### ABOUT THIS TASK:
Repeat verbatim, and only, the lines of the data below, beginning at the line that contains "Proof. apply omap_app. Qed." and stopping after the line that contains "rewrite ?app_nil_r; try done.".

### EXERCISE DATA:
(** The tasks that move a stream: the pump and the feeder, and the calls'
    notifications. *)
Definition stream_move (m : Move) : bool := match m with Pumps _ | Serves _ => true | _ => false end.
Definition stdin_move (m : InMove) : bool := match m with Feeds _ | Turns _ => true | _ => false end.

Inductive ProcessMove :=
  | SpawnCall (links : Links) (joined : bool) (daemon : string -> option string) (os : result Z string)
      (caller : PeerId) (payload : Bytes)
  | OpCall (caller : PeerId) (operation : string) (payload : Bytes)
  | WithdrawCall (handle : Z)
  | TaskTurn (i : nat) (timeout : bool)
  | SupervisorTurn (handle : Z) (seen : Seen)
  | OutTurn (handle : Z) (m : Move)
  | ErrTurn (handle : Z) (m : Move)
  | InTurn (handle : Z) (m : InMove).

(** The counter does not wrap in the life of a process. *)
Definition process_move (m : ProcessMove) (w : World) : option World :=
  match m with
  | SpawnCall links joined daemon os caller payload =>
      if decide (next_handle (core w) + 1 < 2 ^ 64)%Z
      then Some (begin_spawn links joined daemon os caller payload w) else None
  | OpCall caller operation payload => Some (begin_op caller operation payload w)
  | WithdrawCall handle => Some (begin_withdraw handle w)
  | TaskTurn i timeout =>
      t ← tasks w !! i;
      done ← run_task t timeout w;
      Some (with_tasks (match done.1 with Some t => <[i := t]> (tasks w) | None => delete i (tasks w) end) done.2)
  | SupervisorTurn h seen => supervise h seen w
  | OutTurn h m =>
      c ← children w !! h;
      if stream_move m then s ← move m (stdout c); Some (on_child h (with_stdout s) w) else None
  | ErrTurn h m =>
      c ← children w !! h;
      if stream_move m then s ← move m (stderr c); Some (on_child h (with_stderr s) w) else None
  | InTurn h m =>
      c ← children w !! h;
      if stdin_move m then s ← in_move m (stdin c); Some (on_child h (with_stdin s) w) else None
  end.

Definition process_step (w w' : World) : Prop := exists m, process_move m w = Some w'.
Definition process_running : World -> Prop := reachable (fun w => w = new_world) process_step.
End Steps.

(** ** What always holds of the table and its children *)

(** The exits recorded for a handle, in order. *)
Definition exits (h : Z) (rows : Rows) : list Z :=
  omap (fun r : LedgerEventKind * option FiberId =>
    match r.1 with ProcessExited h' code => if decide (h' = h) then Some code else None | _ => None end) rows.

Arguments exits : simpl never.

Definition exit_rows (s : Supervisor) : list Z :=
  match s with Watching | Reaped _ => [] | Recorded code | Over code => [code] end.

Record child_ok (rows : Rows) (h : Z) (c : Child) : Prop := {
  out_ok : output_ok (stdout c) /\ drain (stdout c) = NoCollector;
  err_ok : output_ok (stderr c) /\ drain (stderr c) = NoCollector;
  stdin_ok : input_ok (stdin c);
  exit_recorded : exits h rows = exit_rows (supervisor c);
  exit_sent : exited c = match supervisor c with Over code => Some code | _ => None end;
}.

(** What a child never takes back: a closed stream, an exit. *)
Record child_le (c c' : Child) : Prop := {
  out_stays : closed (ring (stdout c)) = true -> closed (ring (stdout c')) = true;
  err_stays : closed (ring (stderr c)) = true -> closed (ring (stderr c')) = true;
  in_stays : closed (in_ring (stdin c)) = true -> closed (in_ring (stdin c')) = true;
  exit_stays : exited c <> None -> exited c' = exited c;
}.

Definition streams_closed (c : Child) : Prop :=
  closed (ring (stdout c)) = true /\ closed (ring (stderr c)) = true /\ closed (in_ring (stdin c)) = true.

(** How far a release is. *)
Definition released_to (t : Task) (c : Child) : Prop :=
  match t with
  | ReleasesErr _ => closed (ring (stdout c)) = true
  | ReleasesIn _ => closed (ring (stdout c)) = true /\ closed (ring (stderr c)) = true
  | ChecksExit _ | SendsKill _ | AwaitsExit _ => streams_closed c
  | _ => True
  end.

Definition is_release (t : Task) : bool :=
  match t with
  | Withdraws _ _ | RecordsWithdraw _ _ | ReleasesOut _ | ReleasesErr _ | ReleasesIn _ | ChecksExit _ | SendsKill _
  | AwaitsExit _ => true
  | _ => false
  end.

Definition task_ok (w : World) (t : Task) : Prop :=
  (is_release t = true -> table (core w) !! task_handle t = None) /\
  exists c, children w !! task_handle t = Some c /\ released_to t c.

Record process_ok (w : World) : Prop := {
  children_ok : forall h c, children w !! h = Some c -> child_ok (sink (core w)) h c;
  absent_ok : forall h, children w !! h = None -> exits h (sink (core w)) = [] /\ table (core w) !! h = None;
  numbered : forall h c, children w !! h = Some c -> (0 < h <= next_handle (core w))%Z;
  counted : (0 <= next_handle (core w) < 2 ^ 64)%Z;
  tasks_ok : Forall (task_ok w) (tasks w);
  withdrawn_ok : forall h r, (h, true, r) ∈ withdrawn w ->
    table (core w) !! h = None /\
    exists c, children w !! h = Some c /\ streams_closed c /\ (r = Ok () -> exited c <> None);
  absent_answers : forall h r, (h, false, r) ∈ withdrawn w -> r = Ok ();
}.

Lemma child_le_refl c : child_le c c.
Proof. by split. Qed.

Lemma streams_closed_le c c' : child_le c c' -> streams_closed c -> streams_closed c'.
Proof. intros [H1 H2 H3 _] (? & ? & ?). split; [auto|split; auto]. Qed.

Lemma released_to_le t c c' : child_le c c' -> released_to t c -> released_to t c'.
Proof.
  intros Hle. pose proof Hle as [H1 H2 H3 _].
  destruct t; cbn; try done; try (by apply streams_closed_le). intros [? ?]. split; auto.
Qed.

Lemma exits_app h rows rows' : exits h (rows ++ rows') = exits h rows ++ exits h rows'.
Proof. apply omap_app. Qed.

Lemma child_ok_rows rows rows' h c : exits h rows' = exits h rows -> child_ok rows h c -> child_ok rows' h c.
Proof. intros He [H1 H2 H3 H4 H5]. split; try done. by rewrite He. Qed.

(** A child moves on. *)
Lemma on_child_ok h f w :
  process_ok w ->
  (forall c, children w !! h = Some c -> child_ok (sink (core w)) h (f c) /\ child_le c (f c)) ->
  process_ok (on_child h f w).
Proof.
  intros [H1 H2 H3 H4 H5 H6 H7] Hf.
  assert (forall h' c, children w !! h' = Some c ->
    exists c', children (on_child h f w) !! h' = Some c' /\ child_le c c') as Hle.
  { intros h' c Hc. cbn. destruct (decide (h = h')) as [<-|Hn].
    - rewrite lookup_alter_eq, Hc. eexists. split; [done|]. by apply Hf.
    - rewrite lookup_alter_ne by done. exists c. split; [done|apply child_le_refl]. }
  split; cbn; try done.
  - intros h' c Hc. destruct (decide (h = h')) as [<-|Hn]; [|rewrite lookup_alter_ne in Hc by done; auto].
    rewrite lookup_alter_eq in Hc. destruct (children w !! h) as [c0|] eqn:E; [|done].
    injection Hc as <-. by apply Hf.
  - intros h' Hc. apply H2. destruct (decide (h = h')) as [<-|Hn]; [|by rewrite lookup_alter_ne in Hc].
    rewrite lookup_alter_eq in Hc. by destruct (children w !! h).
  - intros h' c Hc. destruct (decide (h = h')) as [<-|Hn]; [|rewrite lookup_alter_ne in Hc by done; eauto].
    rewrite lookup_alter_eq in Hc. destruct (children w !! h) eqn:E; [|done]. eauto.
  - eapply Forall_impl; [exact H5|]. intros t [Hr (c & Hc & Ht)]. split; [done|].
    destruct (Hle _ _ Hc) as (c' & Hc' & Hl). exists c'. split; [done|]. by eapply released_to_le.
  - intros h' r Hw. destruct (H6 _ _ Hw) as [Ht (c & Hc & Hs & Hx)]. split; [done|].
    destruct (Hle _ _ Hc) as (c' & Hc' & Hl). exists c'. split; [done|]. split; [by eapply streams_closed_le|].
    intros Hr. destruct Hl as [_ _ _ Hl]. rewrite Hl; auto.
Qed.

(** A row that is no exit is appended. *)
Lemma record_ok kind fiber w :
  (forall h code, kind <> ProcessExited h code) -> process_ok w -> process_ok (with_core (record_row kind fiber) w).
Proof.
  intros Hk [H1 H2 H3 H4 H5 H6 H7].
  assert (forall h, exits h (sink (core w) ++ [(kind, fiber)]) = exits h (sink (core w))) as He.
  { intros h. rewrite exits_app. unfold exits at 2. cbn. destruct kind; rewrite ?app_nil_r; try done.
    exfalso. by eapply Hk. }
  split; cbn; try done.
  - intros h c Hc. eapply child_ok_rows; [apply He|auto].
  - intros h Hc. rewrite He. auto.
Qed.

Lemma answer_ok caller r w : process_ok w -> process_ok (answer caller r w).
Proof. intros [H1 H2 H3 H4 H5 H6 H7]. by split. Qed.

Lemma with_tasks_ok ts w : process_ok w -> Forall (task_ok w) ts -> process_ok (with_tasks ts w).
Proof. intros [H1 H2 H3 H4 H5 H6 H7] Hts. by split. Qed.

Lemma released_ok h r w :
  process_ok w -> table (core w) !! h = None ->
  (exists c, children w !! h = Some c /\ streams_closed c /\ (r = Ok () -> exited c <> None)) ->
  process_ok (released h r w).
Proof.
  intros [H1 H2 H3 H4 H5 H6 H7] Ht Hc. split; cbn; try done.
  - intros h' r' [Hw|[= -> ->]%list_elem_of_singleton]%elem_of_app; [by apply H6|by split].
  - intros h' r' [Hw|Hw%list_elem_of_singleton]%elem_of_app; [by eapply H7|done].
Qed.

Lemma absent_process_ok h w : process_ok w -> process_ok (absent h w).
Proof.
  intros [H1 H2 H3 H4 H5 H6 H7]. split; cbn; try done.
  - intros h' r' [Hw|Hw%list_elem_of_singleton]%elem_of_app; [by apply H6|done].
  - intros h' r' [Hw|[= -> ->]%list_elem_of_singleton]%elem_of_app; [by eapply H7|done].
Qed.

(** *** Streams of a child *)

Lemma move_closed m s s' : move m s = Some s' -> closed (ring s) = true -> closed (ring s') = true.
Proof.
  intros Hm Hc. unfold move in Hm.
  assert (forall held, (ring_offer held (ring s)).2 = ring s) as Ho by (intros; unfold ring_offer; by rewrite Hc).
  assert (forall max, closed (ring_take max (ring s)).2 = true) as Ht by done.
  destruct m as [input|max| |i| |].
  - unfold pump_turn in Hm.
    destruct (pump s) as [ |held|held|held|held|held|held|v|v|v|held|held]; try done; try specialize (Ho held);
      try destruct (ring_offer held (ring s)); repeat (case_match; try done); injection Hm as <-;
      unfold notify_ready; cbn in *; subst; repeat case_match; done.
  - destruct (drain s); try done. injection Hm as <-. unfold guest_take. specialize (Ht max).
    by destruct (ring_take max (ring s)) as [[bytes eof] r].
  - destruct (drain s); try done. by injection Hm as <-.
  - unfold serve_notice in Hm. destruct (notices s !! i) as [[|]|]; try done; injection Hm as <-.
    + by destruct (notify_space_same (set_notices (delete i (notices s)) s)) as (-> & _).
    + unfold notify_ready. cbn. by destruct (drain s).
  - unfold drain_turn in Hm. specialize (Ht CHUNK).
    destruct (ring_take CHUNK (ring s)) as [[bytes eof] r].
    destruct (drain s) as [ | |some eof'| | | | |]; try done; injection Hm as <-; cbn; try done.
    + destruct some; [|done]. by destruct (notify_space_same s) as (-> & _).
    + by destruct (ready s).
  - assert (closed (ring (cut s)) = true) by (unfold cut, notify_ready; cbn; by destruct (drain s)).
    destruct (drain s); try done; by injection Hm as <-.
Qed.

### FINISHED EXERCISE:
Proof. apply omap_app. Qed.

Lemma child_ok_rows rows rows' h c : exits h rows' = exits h rows -> child_ok rows h c -> child_ok rows' h c.
Proof. intros He [H1 H2 H3 H4 H5]. split; try done. by rewrite He. Qed.

(** A child moves on. *)
Lemma on_child_ok h f w :
  process_ok w ->
  (forall c, children w !! h = Some c -> child_ok (sink (core w)) h (f c) /\ child_le c (f c)) ->
  process_ok (on_child h f w).
Proof.
  intros [H1 H2 H3 H4 H5 H6 H7] Hf.
  assert (forall h' c, children w !! h' = Some c ->
    exists c', children (on_child h f w) !! h' = Some c' /\ child_le c c') as Hle.
  { intros h' c Hc. cbn. destruct (decide (h = h')) as [<-|Hn].
    - rewrite lookup_alter_eq, Hc. eexists. split; [done|]. by apply Hf.
    - rewrite lookup_alter_ne by done. exists c. split; [done|apply child_le_refl]. }
  split; cbn; try done.
  - intros h' c Hc. destruct (decide (h = h')) as [<-|Hn]; [|rewrite lookup_alter_ne in Hc by done; auto].
    rewrite lookup_alter_eq in Hc. destruct (children w !! h) as [c0|] eqn:E; [|done].
    injection Hc as <-. by apply Hf.
  - intros h' Hc. apply H2. destruct (decide (h = h')) as [<-|Hn]; [|by rewrite lookup_alter_ne in Hc].
    rewrite lookup_alter_eq in Hc. by destruct (children w !! h).
  - intros h' c Hc. destruct (decide (h = h')) as [<-|Hn]; [|rewrite lookup_alter_ne in Hc by done; eauto].
    rewrite lookup_alter_eq in Hc. destruct (children w !! h) eqn:E; [|done]. eauto.
  - eapply Forall_impl; [exact H5|]. intros t [Hr (c & Hc & Ht)]. split; [done|].
    destruct (Hle _ _ Hc) as (c' & Hc' & Hl). exists c'. split; [done|]. by eapply released_to_le.
  - intros h' r Hw. destruct (H6 _ _ Hw) as [Ht (c & Hc & Hs & Hx)]. split; [done|].
    destruct (Hle _ _ Hc) as (c' & Hc' & Hl). exists c'. split; [done|]. split; [by eapply streams_closed_le|].
    intros Hr. destruct Hl as [_ _ _ Hl]. rewrite Hl; auto.
Qed.

(** A row that is no exit is appended. *)
Lemma record_ok kind fiber w :
  (forall h code, kind <> ProcessExited h code) -> process_ok w -> process_ok (with_core (record_row kind fiber) w).
Proof.
  intros Hk [H1 H2 H3 H4 H5 H6 H7].
  assert (forall h, exits h (sink (core w) ++ [(kind, fiber)]) = exits h (sink (core w))) as He.
  { intros h. rewrite exits_app. unfold exits at 2. cbn. destruct kind; rewrite ?app_nil_r; try done.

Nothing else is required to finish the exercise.